- **Exercise prompt**: One figure is the whole answer: the number of lines below that contain the word "VList".

- **Records provided**:
______
(** *** The indices that the loop tests *)









(** *** Lines that are not tagged *)





(** *** Literal evaluation *)






(** ** The constructor on the rules of a library *)

Lemma construct_known f :
  known_kind (VStr (type f)) = true ->
  four_box f = true ->
  image f = None ->
  construct f = Ok (VBoxFunction f).
Proof.
  unfold four_box. intros Hk Hb Hi. unfold construct.
  destruct f as [n k b i]. cbn [name type box image] in *. subst i.
  apply Nat.eqb_eq in Hb.
  destruct b as [|x [|y [|w [|h [|]]]]]; try discriminate Hb.
  cbn [known_kind] in Hk. cbn [BoxFunction_new map ints_of option_map].
  destruct (kind_of_string k); [reflexivity|discriminate].
Qed.

Lemma portable_inv f :
  portable f = true ->
  quotable f = true /\ four_box f = true /\ known_kind (VStr (type f)) = true.
Proof. unfold portable. rewrite !andb_true_iff. tauto. Qed.

Lemma construct_all_portable fs : forall acc,
  forallb portable fs = true ->
  construct_all fs acc = Ok (acc ++ map VBoxFunction fs)%list.
Proof.
  induction fs as [|f fs IH]; intros acc H.
  - cbn [construct_all map]. now rewrite List.app_nil_r.
  - cbn [forallb] in H. apply andb_prop in H. destruct H as [Hf Hfs].
    destruct (portable_inv f Hf) as (Hq & Hb & Hk).
    destruct (quotable_inv f Hq) as (_ & _ & Hi).
    cbn [construct_all]. rewrite construct_known by assumption.
    cbn [rbind]. rewrite IH by assumption. now rewrite <- List.app_assoc.
Qed.

Lemma portable_quotable f : portable f = true -> quotable f = true.
Proof. intros H. now destruct (portable_inv f H). Qed.

Lemma four_long f : four_box f = true -> long_box f = true.
Proof.
  unfold four_box, long_box. intros Hb.
  apply Nat.eqb_eq in Hb. rewrite Hb. reflexivity.
Qed.

Lemma portable_long f : portable f = true -> long_box f = true.
Proof. intros H. apply four_long. now destruct (portable_inv f H) as (_ & ? & _). Qed.

Lemma forallb_impl {A} (p q : A -> bool) (l : list A) :
  (forall x, p x = true -> q x = true) -> forallb p l = true -> forallb q l = true.
Proof.
  intros Hpq. induction l as [|x l IH]; [reflexivity|].
  cbn [forallb]. rewrite !andb_true_iff. intros [H1 H2]. auto.
Qed.

Lemma quotable_safe f :
  quotable f = true ->
  line_safe (name f) && line_safe (type f) && line_safe (str_image (image f)) = true.
Proof.
  intros H. destruct (quotable_inv f H) as (Hn & Hk & Hi).
  rewrite (plain_line _ Hn), (plain_line _ Hk), Hi. reflexivity.
Qed.

(** What the decoder returns on the file of a library whose rules have
    quotable names and kinds, no template image and boxes of four
    entries or more. *)
Lemma load_created fs destination sb dir functions last :
  line_safe (basename (normpath destination)) = true ->
  plain dir = true ->
  forallb quotable (functions ++ [last]) = true ->
  forallb long_box (functions ++ [last]) = true ->
  load_library
    (fst (create_library fs destination sb dir (functions ++ [last])))
    (destination ++ ".py")
  = (acc <- construct_all (functions ++ [last]) [] ;;
     Ok (VTuple [VStr dir; VList acc]))%result.
Proof.
  intros Hn Hd Hq Hb.
  rewrite create_library_text by assumption. cbn [fst].
  unfold load_library. rewrite fs_read_write.
  rewrite readlines_lns.
  2: { apply artifact_lines_safe; [assumption|now apply plain_line|].
       revert Hq. apply forallb_impl. apply quotable_safe. }
  rewrite load_lines_decode, decode_artifact by assumption.
  destruct (construct_all _ _); reflexivity.
Qed.

(** ** No check of the kind *)






(** ** The round trip *)

(** C1, as stated, fails: for the library of the example with a capture
    region, what decoding returns is the pair (directory, rules); the
    capture region is not part of it. *)
Lemma C1_decode_returns_no_capture_region :
  let fs := fst (create_library [] "lib" (Some [0; 0; 200; 100]%Z) "./out" [score]) in
  load_library fs "lib.py" = Ok (VTuple [VStr "./out"; VList [VBoxFunction score]])
  /\ load_library fs "lib.py"
     <> Ok (VTuple [VList [VInt 0; VInt 0; VInt 200; VInt 100]; VStr "./out";
                    VList [VBoxFunction score]]).
Proof. vm_compute. split; [reflexivity|discriminate]. Qed.

(** C1, amended: for every library with at least one rule, whose class
    name holds no line end, whose output directory, rule names and
    kinds hold no single quote, backslash, line end or NUL, and whose
    rules have a kind of the closed set, a box of four integers and no
    template image, encoding returns normally and decoding the file
    returns the pair of the output directory and of the rules, every
    field of every rule unchanged and in the original order; the
    capture region is not returned. *)
Theorem C1_roundtrip_directory_and_rules :
  forall fs destination screen_box directory functions,
    line_safe (basename (normpath destination)) = true ->
    plain directory = true ->
    functions <> [] ->
    forallb portable functions = true ->
    snd (create_library fs destination screen_box directory functions) = Ok tt
    /\ load_library
         (fst (create_library fs destination screen_box directory functions))
         (destination ++ ".py")
       = Ok (VTuple [VStr directory; VList (map VBoxFunction functions)]).
Proof.
  intros fs destination sb dir functions Hn Hd Hne Hp.
  destruct (exists_last_fn functions Hne) as (init & last & E). subst functions.
  assert (Hb : forallb long_box (init ++ [last]) = true)
    by (revert Hp; apply forallb_impl, portable_long).
  assert (Hq : forallb quotable (init ++ [last]) = true)
    by (revert Hp; apply forallb_impl, portable_quotable).
  split.
  - now rewrite create_library_text.
  - rewrite load_created by assumption.
    now rewrite construct_all_portable.
Qed.

(** The theorem on a library of two rules with a capture region. *)
Lemma C1_roundtrip_directory_and_rules_witness :
  load_library
    (fst (create_library [] "/tmp/lib" (Some [0; 0; 200; 100]%Z) "./out" [price; score]))
    "/tmp/lib.py"
  = Ok (VTuple [VStr "./out"; VList [VBoxFunction price; VBoxFunction score]]).
Proof.
  apply (C1_roundtrip_directory_and_rules [] "/tmp/lib" (Some [0; 0; 200; 100]%Z)
           "./out" [price; score]);
    first [reflexivity | discriminate].
Defined.

(** *** What the conditions of the round trip exclude *)

(** A quote in the directory closes the literal early: the decoder
    returns another directory. *)
Example directory_with_a_quote :
  load_library
    (fst (create_library [] "lib" None "a', 'directory': 'b" [score])) "lib.py"
  = Ok (VTuple [VStr "b"; VList [VBoxFunction score]]).
Proof. vm_compute. reflexivity. Qed.

(** A line end in the directory cuts the class-level line in two: the
    literal is not closed on its line. *)
Example directory_with_a_line_end :
  load_library
    (fst (create_library [] "lib" None ("a" ++ NL ++ "b") [score])) "lib.py"
  = Raise SyntaxError.
Proof. vm_compute. reflexivity. Qed.

(** The path of a template image is written without quotes, where the
    name and the kind are written between quotes. *)
Example template_image_is_written_bare :
  meta_line logo = "# f BoxFunction('logo', 'position', [0, 0, 5, 5], t.png)".
Proof. reflexivity. Qed.

(** A box with fewer than four entries stops the encoder, the rules
    before it having been written. *)
Example short_box_stops_the_encoder :
  snd (create_library [] "lib" None "./out"
         [score; mkBoxFunction "short" "string" [1; 2; 3]%Z None])
  = Raise IndexError.
Proof. vm_compute. reflexivity. Qed.


(** ** The capture loop *)

Module CaptureLoop.
Import CreateView.

Lemma dispatch_spec c v w :
  dispatch c v w
  = (v, mkWorld (now_calls w) (dirs w) (trace w ++ click_event c)%list).
Proof.
  destruct c; unfold dispatch, onclicked_stop, onclicked_analyse, emit;
    cbn [click_event trace now_calls dirs];
    rewrite <- ?List.app_assoc; reflexivity.
Qed.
______
- **Reply to the task**: 7